Case 1: $x - 4 = \frac{x}{3}$

1. Multiply both sides by 3 to clear the fraction: $3(x - 4) = x$ $3x - 12 = x$
2. Solve for $x$: $2x = 12 \Rightarrow x = 6$
3. Substitute $x = 6$ into either function to find $y$: $y = \frac{6}{3} = 2$ So, one intersection point is $(6, 2)$.

Case 2: $-(x - 4) = \frac{x}{3}$

1. Simplify the left side: $-x + 4 = \frac{x}{3}$
2. Multiply both sides by 3: $-3x + 12 = x$
3. Solve for $x$: $-4x = -12 \Rightarrow x = 3$
4. Substitute $x = 3$ into either function to find $y$: $y = \frac{3}{3} = 1$ So, the other intersection point is $(3, 1)$.

Step 2: Setting Up the Integral

The area of the region is given by integrating the absolute difference between the two functions from $x = 3$ to $x = 6$: $\text{Area} = \int_{3}^{6} \left(|x - 4| - \frac{x}{3}\right) \, dx$ On the interval $[3, 6]$, $|x - 4|$ becomes $4 - x$ when $x < 4$ and $x - 4$ when $x \geq 4$.

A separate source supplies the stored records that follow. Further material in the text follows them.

(** X5. Rule 3: a ticket whose lower-cased severity is medium or low and
    whose lower-cased summary has a workflow keyword gets VIBE_WORKFLOW, the
    reasoning of rule 3 with the severity in upper case and the account
    checklist, whatever other keywords the summary has. *)
Theorem rule3_plan :
  forall ticket : TicketInput,
    lower (severity ticket) = "medium" \/ lower (severity ticket) = "low" ->
    mentions workflow_keywords (lower (summary ticket)) ->
    categorize_ticket ticket =
      {| decision := VIBE_WORKFLOW;
         reasoning :=
           "Severity is **" ++ upper (lower (severity ticket)) ++
           "** and issue relates to known user/account procedural action. Vibe workflow exists.";
         next_actions_checklist :=
           ["Run Vibe Script 'User-Account-Unblock-v1.0'.";
            "Confirm two-factor authentication reset with user via secure channel.";
            "Document successful run in the ticket notes."] |}.
Proof.
  intros ticket Hsev Hflow; keyword_tests; open_engine.
  destruct Hsev as [E | E]; rewrite E; simpl; rewrite Hflow;
    split_guards; reflexivity.
Qed.

(** Scenario C; a summary that also has an inquiry keyword and two code
    keywords; and a summary whose K is U+212A KELVIN SIGN. *)
Lemma rule3_plan_witness :
  decision (categorize_ticket scenario_C) = VIBE_WORKFLOW /\
  mentions inquiry_keywords (lower (summary reset_pin_inquiry)) /\
  mentions code_keywords (lower (summary reset_pin_inquiry)) /\
  reasoning (categorize_ticket reset_pin_inquiry)
  = "Severity is **MEDIUM** and issue relates to known user/account procedural action. Vibe workflow exists." /\
  lower (summary kelvin_locked) = "account locked" /\
  next_actions_checklist (categorize_ticket kelvin_locked)
  = branch_checklist Rule3.
Proof.
  split.
  - rewrite (rule3_plan scenario_C (or_intror eq_refl));
      [reflexivity | apply any_in_mentions; reflexivity].
  - split; [apply any_in_mentions; reflexivity|].
    split; [apply any_in_mentions; reflexivity|].
    split.
    + refine (f_equal reasoning
                (rule3_plan reset_pin_inquiry (or_introl eq_refl) _)).
      apply any_in_mentions; reflexivity.
    + split; [reflexivity|].
      refine (f_equal next_actions_checklist
                (rule3_plan kelvin_locked (or_intror eq_refl) _)).
      apply any_in_mentions; reflexivity.
Defined.

(** ** Edge cases *)

(** X6. A severity outside the four literals, once lower-cased, passes no
    severity test: the ticket gets the plan of rule 4 when its lower-cased
    summary has an inquiry keyword and the plan of the final default
    otherwise, so VIBE_WORKFLOW in both cases, code keywords or not. *)
Theorem unknown_severity_falls_through :
  forall ticket : TicketInput,
    ~ In (lower (severity ticket)) severity_literals ->
    decision (categorize_ticket ticket) = VIBE_WORKFLOW /\
    (mentions inquiry_keywords (lower (summary ticket)) ->
     fires rule4 ticket = Some (categorize_ticket ticket)) /\
    (~ mentions inquiry_keywords (lower (summary ticket)) ->
     categorize_ticket ticket = default_procedural).
Proof.
  intros ticket Hsev; unfold severity_literals in Hsev.
  by_table ticket.
Qed.

Lemma unknown_severity_falls_through_witness :
  mentions code_keywords (lower (summary unknown_severity)) /\
  categorize_ticket unknown_severity = default_procedural.
Proof.
  split; [apply any_in_mentions; reflexivity|].
  assert (N : ~ In (lower (severity unknown_severity)) severity_literals)
    by (simpl; intros [H | [H | [H | [H | []]]]]; discriminate H).
  apply (unknown_severity_falls_through unknown_severity N).
  apply any_in_false; reflexivity.
Defined.






(** X8. Rule 1 survives any text put around the summary: when rule 1 fires
    on a ticket, it fires on every ticket of the same severity, up to letter
    case, whose summary contains the first summary. *)
Theorem rule1_stable_under_padding :
  forall ticket longer : TicketInput,
    same_modulo_case (severity longer) (severity ticket) ->
    occurs (summary ticket) (summary longer) ->
    branch_of ticket = Rule1 ->
    branch_of longer = Rule1 /\
    decision (categorize_ticket longer) = AI_CODE_PATCH.
Proof.
  intros ticket longer Hsev Hsum Hb; unfold same_modulo_case in Hsev.
  assert (G : str_in (lower (severity ticket)) ["critical"; "high"] = true
              /\ any_in code_keywords (lower (summary ticket)) = true).
  { revert Hb; open_engine; split_guards; try discriminate; tauto. }
  destruct G as [U K].
  apply any_in_mentions in K.
  apply (mentions_extend code_keywords _ _ eq_refl Hsum) in K.
  apply any_in_mentions in K.
  open_engine; rewrite Hsev, U, K; split; reflexivity.
Qed.

Lemma rule1_stable_under_padding_witness :
  occurs (summary plain) (summary padded) /\
  branch_of padded = Rule1.
Proof.
  assert (O : occurs (summary plain) (summary padded))
    by (exists "Fwd: ", " (how to proceed?)"; reflexivity).
  split; [exact O|].
  apply (rule1_stable_under_padding plain padded eq_refl O eq_refl).
Defined.

(** X9. The checklist names the branch: two tickets that get the same
    checklist took the same branch, and so got the same decision. *)
Theorem checklist_names_branch :
  forall ticket1 ticket2 : TicketInput,
    next_actions_checklist (categorize_ticket ticket1)
    = next_actions_checklist (categorize_ticket ticket2) ->
    branch_of ticket1 = branch_of ticket2 /\
    decision (categorize_ticket ticket1)
    = decision (categorize_ticket ticket2).
Proof.
  intros ticket1 ticket2.
  rewrite (branch_normal_form ticket1), (branch_normal_form ticket2).
  cbn [next_actions_checklist decision]; intros E.
  assert (B : branch_of ticket1 = branch_of ticket2)
    by (destruct (branch_of ticket1), (branch_of ticket2);
        try reflexivity; discriminate E).
  split; [exact B | now rewrite B].
Qed.

Lemma checklist_names_branch_witness :
  summary plain <> summary padded /\
  branch_of plain = branch_of padded.
Proof.
  split; [discriminate|].
  apply (checklist_names_branch plain padded eq_refl).
Defined.

(** X10. The final default tells the truth on validated tickets: a
    validated ticket gets the plan for unclassified medium/low tickets only
    when its severity is medium or low and its lower-cased summary has
    neither a workflow keyword nor an inquiry keyword. *)
Theorem final_default_only_routine :
  forall ticket : TicketInput,
    validated ticket ->
    branch_of ticket = DefaultProcedural ->
    (severity ticket = "medium" \/ severity ticket = "low") /\
    ~ mentions workflow_keywords (lower (summary ticket)) /\
    ~ mentions inquiry_keywords (lower (summary ticket)).
Proof.
  intros ticket V.
  pose proof (lower_valid_severity _ V) as L.
  unfold validated, valid_severity, severity_literals in V.
  open_engine; rewrite L.
  cbn [In] in V; destruct V as [E | [E | [E | [E | []]]]]; rewrite <- E;
    cbn -[any_in mentions]; split_guards; read_guards;
    intros B; try discriminate B; tauto.
Qed.

(** Scenario F. *)
Lemma final_default_only_routine_witness :
  validated scenario_F /\
  branch_of scenario_F = DefaultProcedural /\
  ~ mentions inquiry_keywords (lower (summary scenario_F)).
Proof.
  assert (V : validated scenario_F)
    by (unfold validated, valid_severity; simpl; tauto).
  split; [exact V|]. split; [reflexivity|].
  apply (final_default_only_routine scenario_F V eq_refl).
Defined.

(** ** Keyword lists *)

Lemma mentions_incl (small big : list string) (s : string) :
  (forall keyword, In keyword small ->
     exists other, In other big /\ occurs other keyword) ->
  mentions small s -> mentions big s.
Proof.
  intros Hcover [keyword [Hin Ho]].
  destruct (Hcover _ Hin) as [other [Hin' Ho']].
  exists other; split; trivial.
  eapply occurs_trans; eassumption.
Qed.

Lemma occurs_refl (s : string) : occurs s s.
Proof.
  exists "", ""; simpl.
  induction s as [|c s IH]; simpl; [reflexivity | now rewrite <- IH].
Qed.

(** X11. The keyword "account blocked" of rule 3 never decides anything:
    every text that contains it contains "locked", so the scan of rule 3
    gives the same answer on every text with that keyword taken out of the
    list. *)
Theorem account_blocked_is_covered :
  forall s : string,
    any_in workflow_keywords s = any_in workflow_keywords_but_blocked s.
Proof.
  intros s; apply eq_true_iff_eq; rewrite !any_in_mentions.
  split; apply mentions_incl; intros keyword Hin; simpl in Hin.
  - destruct Hin as [<- | [<- | [<- | [<- | [<- | [<- | [<- | []]]]]]]];
      try (eexists; split; [|apply occurs_refl]; simpl; tauto).
    exists "locked"; split; [simpl; tauto|].
    exists "account b", ""; reflexivity.
  - destruct Hin as [<- | [<- | [<- | [<- | [<- | [<- | []]]]]]];
      (eexists; split; [|apply occurs_refl]; simpl; tauto).
Qed.
(** * arbitrage-frontend: the dashboard component [AppComponent]

    A shallow embedding of [src/app/app.component.ts]: the [filtered]
    computed signal (filter by search text and threshold, then sort), the
    [refresh] operation, the input sanitizers [updateMinDiff] and
    [updateAutoInterval], and the auto-refresh scheduler
    ([startAutoRefresh] / [stopAutoRefresh] driven by the constructor's
    effect). *)

From Stdlib Require Import List String Ascii Bool Arith ZArith QArith Lia.
From Stdlib Require Import Sorted Permutation.
Import ListNotations.

Set Implicit Arguments.
Close Scope Q_scope.

(* ================================================================== *)
(** ** JavaScript numbers *)

(** A JavaScript [number] is an IEEE-754 double.  The component only
    compares numbers, takes the sign of a difference, and takes a maximum,
    so a number is modelled by the value it denotes: the two infinities,
    NaN, or an exact rational (every finite double is one).  Comparisons of
    doubles are exact, and the rounded difference of two finite doubles has
    the sign of their exact difference (gradual underflow keeps a non-zero
    difference non-zero, overflow keeps its sign), so nothing below depends
    on rounding.  [-0] and [+0] compare equal and are not distinguished. *)
Module JSNumber.

Inductive number : Type :=
| NaN
| NegInfinity
| Finite (q : Q)
| PosInfinity.

(** [Number.isFinite(n)] *)
Definition Number_isFinite (n : number) : bool :=
  match n with Finite _ => true | _ => false end.

(** [Number.isNaN(n)] *)
Definition Number_isNaN (n : number) : bool :=
  match n with NaN => true | _ => false end.

(** [a >= b]: false as soon as one operand is NaN. *)
Definition js_ge (a b : number) : bool :=
  match a, b with
  | NaN, _ | _, NaN => false
  | _, NegInfinity => true
  | PosInfinity, _ => true
  | Finite x, Finite y => Qle_bool y x
  | _, _ => false
  end.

Thus, we split the integral at $x = 4$: $\text{Area} = \int_{3}^{4} \left((4 - x) - \frac{x}{3}\right) \, dx + \int_{4}^{6} \left((x - 4) - \frac{x}{3}\right) \, dx$

Step 3: Calculating Each Integral

1. First Integral from $x = 3$ to $x = 4$: $\int_{3}^{4} \left(4 - x - \frac{x}{3}\right) \, dx = \int_{3}^{4} \left(4 - \frac{4x}{3}\right) \, dx$

2. Second Integral from ( x =